I would like to block it prevent it from being auto-installed until testing is complete.
The Microsoft document here refers me to KB 946202.
However, the information in KB 946202 seems dated and vague. Basically it tells you to disallow automatic approval of Update Rollup packages.
I have the following questions:
- Is there a better way to block IE 9 using WSUS?

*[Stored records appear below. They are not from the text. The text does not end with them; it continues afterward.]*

(** *** Opening and closing *)

Lemma openLightbox_post (i : num) (s : State) :
  exists s' o,
    openLightbox galleryLinks i s = Returns tt s' /\
    overlay s' = Some o /\ hidden o = false /\
    keydownListener s' = true /\
    bodyClassList s' = tokensAdd "lightbox-open" (bodyClassList s) /\
    restoreFocusTo s' = focusedHTMLElement s /\
    activeElement s' = (if present s CloseButton then Some CloseButton
                        else activeElement s) /\
    present s' = present s.
Proof.
  rewrite openLightbox_steps.
  destruct (overlay_revealed s) as (o & Ho & Hh & _).
  pose proof (showAt_sameOutside i (revealed s))
    as (Hf & Hb & _ & _ & _ & Ha & Hp).
  destruct (showAt_returns i _ o Ho) as (s' & o' & E & Ho' & _ & Hh').
  rewrite E in *. cbn [stateOf] in *.
  assert (R : restoreFocusTo (revealed s) = focusedHTMLElement s /\
              bodyClassList (revealed s) =
                tokensAdd "lightbox-open" (bodyClassList s) /\
              activeElement (revealed s) = activeElement s /\
              present (revealed s) = present s).
  { unfold revealed. now destruct (overlay s). }
  destruct R as (R1 & R2 & R3 & R4).
  exists (listening s'), o'. split; [reflexivity |].
  unfold listening. cbn. rewrite Hp, R4.
  destruct (present s CloseButton); cbn; repeat split; congruence.
Qed.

- Will turning off auto-approval of Update Rollups block IE 9? I never would have guessed that a browser upgrade is an “Update Rollup.”
- What other effects will this have? Will we be missing other important updates?
Yes, temporarily disabling Update Rollups is the way to do it.
You won't really be missing out on anything - it will still download the update rollups metadata, it just won't automatically approve them. Once the IE9 metadata has downloaded to your WSUS server, you can switch the auto-approval of update rollups back on if you so desire (personally the only thing I auto-approve is definition updates though).
It won't block Internet Explorer 9, per se but what it will allow you to do is either approve it for a subset of users (a test group for example) or just leave it unapproved for the time being until you do decide to deploy it.
Try selecting the specific IE9 package/update and setting it to Not Approved.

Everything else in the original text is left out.